-- Task prompt --
Read the entries that follow and give each one again precisely.

-- Extracted material --
(* ===== verification/ParamFacts.v ===== *)
(** * libaccfg.c: parameters, status strings and the saved error

    Frames and totality of the helpers of Param, what a parameter read or
    written as text means, and the strings of the command status. *)

From S2P Require Import Prelude CString Prog Types SimKernel Sysfs Param SysfsFacts.
Local Open Scope string_scope.
Local Open Scope Z_scope.

(** ** Frames and totality *)

Section frames.
Context {F : Type} `{Kernel F} (R : relation (world F)) `{!OsFrame R}.
Notation M := (prog (world F)).

Lemma r_strtox f s base : respects R (strtox (F := F) f s base).
Proof. unfold strtox. frame. Qed.
#[local] Hint Resolve r_strtox : frame.

Lemma r_set_param `{!FdFrame R, !TrFrame R} dfd name buf len :
  respects R (accfg_set_param dfd name buf len).
Proof. unfold accfg_set_param. frame. Qed.
Lemma r_get_long `{!FdFrame R} dfd name : respects R (accfg_get_param_long dfd name).
Proof. unfold accfg_get_param_long. frame. Qed.
Lemma r_get_ull `{!FdFrame R} dfd name : respects R (accfg_get_param_unsigned_llong dfd name).
Proof. unfold accfg_get_param_unsigned_llong. frame. Qed.
Lemma r_get_str `{!FdFrame R} dfd name : respects R (accfg_get_param_str dfd name).
Proof. unfold accfg_get_param_str. frame. Qed.

Lemma r_deref {A} (m : heap → gmap positive A) p : respects R (deref (F := F) m p).
Proof. unfold deref. frame. Qed.
Lemma r_on_heap `{!HpFrame R} g : respects R (on_heap (F := F) g).
Proof. apply respects_modify. intros w. exact (hp_hp w g). Qed.
End frames.
#[export] Hint Resolve r_strtox r_set_param r_get_long r_get_ull r_get_str r_deref r_on_heap : frame.

Section objects.
Context {F : Type} `{Kernel F} (R : relation (world F)) `{!OsFrame R}.

Lemma r_get_ctx p : respects R (get_ctx (F := F) p).
Proof. apply r_deref; apply _. Qed.
Lemma r_get_device p : respects R (get_device (F := F) p).
Proof. apply r_deref; apply _. Qed.
Lemma r_get_group p : respects R (get_group (F := F) p).
Proof. apply r_deref; apply _. Qed.
Lemma r_get_wq p : respects R (get_wq (F := F) p).
Proof. apply r_deref; apply _. Qed.
Lemma r_get_engine p : respects R (get_engine (F := F) p).
Proof. apply r_deref; apply _. Qed.
#[local] Hint Resolve r_get_ctx r_get_device r_get_group r_get_wq r_get_engine : frame.

Lemma r_upd_ctx `{!HpFrame R} p f : respects R (upd_ctx (F := F) p f).
Proof. unfold upd_ctx. frame. Qed.
Lemma r_upd_device `{!HpFrame R} p f : respects R (upd_device (F := F) p f).
Proof. unfold upd_device. frame. Qed.
Lemma r_upd_group `{!HpFrame R} p f : respects R (upd_group (F := F) p f).
Proof. unfold upd_group. frame. Qed.
Lemma r_upd_wq `{!HpFrame R} p f : respects R (upd_wq (F := F) p f).
Proof. unfold upd_wq. frame. Qed.
Lemma r_upd_engine `{!HpFrame R} p f : respects R (upd_engine (F := F) p f).
Proof. unfold upd_engine. frame. Qed.
Lemma r_fresh `{!HpFrame R} : respects R (fresh (F := F)).
Proof. unfold fresh. frame. Qed.
#[local] Hint Resolve r_upd_ctx : frame.
Lemma r_cmd_status `{!FdFrame R} device : respects R (accfg_device_get_cmd_status device).
Proof. unfold accfg_device_get_cmd_status. frame. Qed.
#[local] Hint Resolve r_cmd_status : frame.
Lemma r_save_last_error `{!FdFrame R, !HpFrame R} d wq g e :
  respects R (save_last_error (F := F) d wq g e).
Proof. unfold save_last_error. frame. Qed.
End objects.
#[export] Hint Resolve r_get_ctx r_get_device r_get_group r_get_wq r_get_engine r_upd_ctx
  r_upd_device r_upd_group r_upd_wq r_upd_engine r_fresh r_cmd_status r_save_last_error : frame.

-- Reply --
(* ===== verification/ParamFacts.v ===== *)
(** * libaccfg.c: parameters, status strings and the saved error

    Frames and totality of the helpers of Param, what a parameter read or
    written as text means, and the strings of the command status. *)

From S2P Require Import Prelude CString Prog Types SimKernel Sysfs Param SysfsFacts.
Local Open Scope string_scope.
Local Open Scope Z_scope.

(** ** Frames and totality *)

Section frames.
Context {F : Type} `{Kernel F} (R : relation (world F)) `{!OsFrame R}.
Notation M := (prog (world F)).

Lemma r_strtox f s base : respects R (strtox (F := F) f s base).
Proof. unfold strtox. frame. Qed.
#[local] Hint Resolve r_strtox : frame.

Lemma r_set_param `{!FdFrame R, !TrFrame R} dfd name buf len :
  respects R (accfg_set_param dfd name buf len).
Proof. unfold accfg_set_param. frame. Qed.
Lemma r_get_long `{!FdFrame R} dfd name : respects R (accfg_get_param_long dfd name).
Proof. unfold accfg_get_param_long. frame. Qed.
Lemma r_get_ull `{!FdFrame R} dfd name : respects R (accfg_get_param_unsigned_llong dfd name).
Proof. unfold accfg_get_param_unsigned_llong. frame. Qed.
Lemma r_get_str `{!FdFrame R} dfd name : respects R (accfg_get_param_str dfd name).
Proof. unfold accfg_get_param_str. frame. Qed.

Lemma r_deref {A} (m : heap → gmap positive A) p : respects R (deref (F := F) m p).
Proof. unfold deref. frame. Qed.
Lemma r_on_heap `{!HpFrame R} g : respects R (on_heap (F := F) g).
Proof. apply respects_modify. intros w. exact (hp_hp w g). Qed.
End frames.
#[export] Hint Resolve r_strtox r_set_param r_get_long r_get_ull r_get_str r_deref r_on_heap : frame.

Section objects.
Context {F : Type} `{Kernel F} (R : relation (world F)) `{!OsFrame R}.

Lemma r_get_ctx p : respects R (get_ctx (F := F) p).
Proof. apply r_deref; apply _. Qed.
Lemma r_get_device p : respects R (get_device (F := F) p).
Proof. apply r_deref; apply _. Qed.
Lemma r_get_group p : respects R (get_group (F := F) p).
Proof. apply r_deref; apply _. Qed.
Lemma r_get_wq p : respects R (get_wq (F := F) p).
Proof. apply r_deref; apply _. Qed.
Lemma r_get_engine p : respects R (get_engine (F := F) p).
Proof. apply r_deref; apply _. Qed.
#[local] Hint Resolve r_get_ctx r_get_device r_get_group r_get_wq r_get_engine : frame.

Lemma r_upd_ctx `{!HpFrame R} p f : respects R (upd_ctx (F := F) p f).
Proof. unfold upd_ctx. frame. Qed.
Lemma r_upd_device `{!HpFrame R} p f : respects R (upd_device (F := F) p f).
Proof. unfold upd_device. frame. Qed.
Lemma r_upd_group `{!HpFrame R} p f : respects R (upd_group (F := F) p f).
Proof. unfold upd_group. frame. Qed.
Lemma r_upd_wq `{!HpFrame R} p f : respects R (upd_wq (F := F) p f).
Proof. unfold upd_wq. frame. Qed.
Lemma r_upd_engine `{!HpFrame R} p f : respects R (upd_engine (F := F) p f).
Proof. unfold upd_engine. frame. Qed.
Lemma r_fresh `{!HpFrame R} : respects R (fresh (F := F)).
Proof. unfold fresh. frame. Qed.
#[local] Hint Resolve r_upd_ctx : frame.
Lemma r_cmd_status `{!FdFrame R} device : respects R (accfg_device_get_cmd_status device).
Proof. unfold accfg_device_get_cmd_status. frame. Qed.
#[local] Hint Resolve r_cmd_status : frame.
Lemma r_save_last_error `{!FdFrame R, !HpFrame R} d wq g e :
  respects R (save_last_error (F := F) d wq g e).
Proof. unfold save_last_error. frame. Qed.
End objects.
#[export] Hint Resolve r_get_ctx r_get_device r_get_group r_get_wq r_get_engine r_upd_ctx
  r_upd_device r_upd_group r_upd_wq r_upd_engine r_fresh r_cmd_status r_save_last_error : frame.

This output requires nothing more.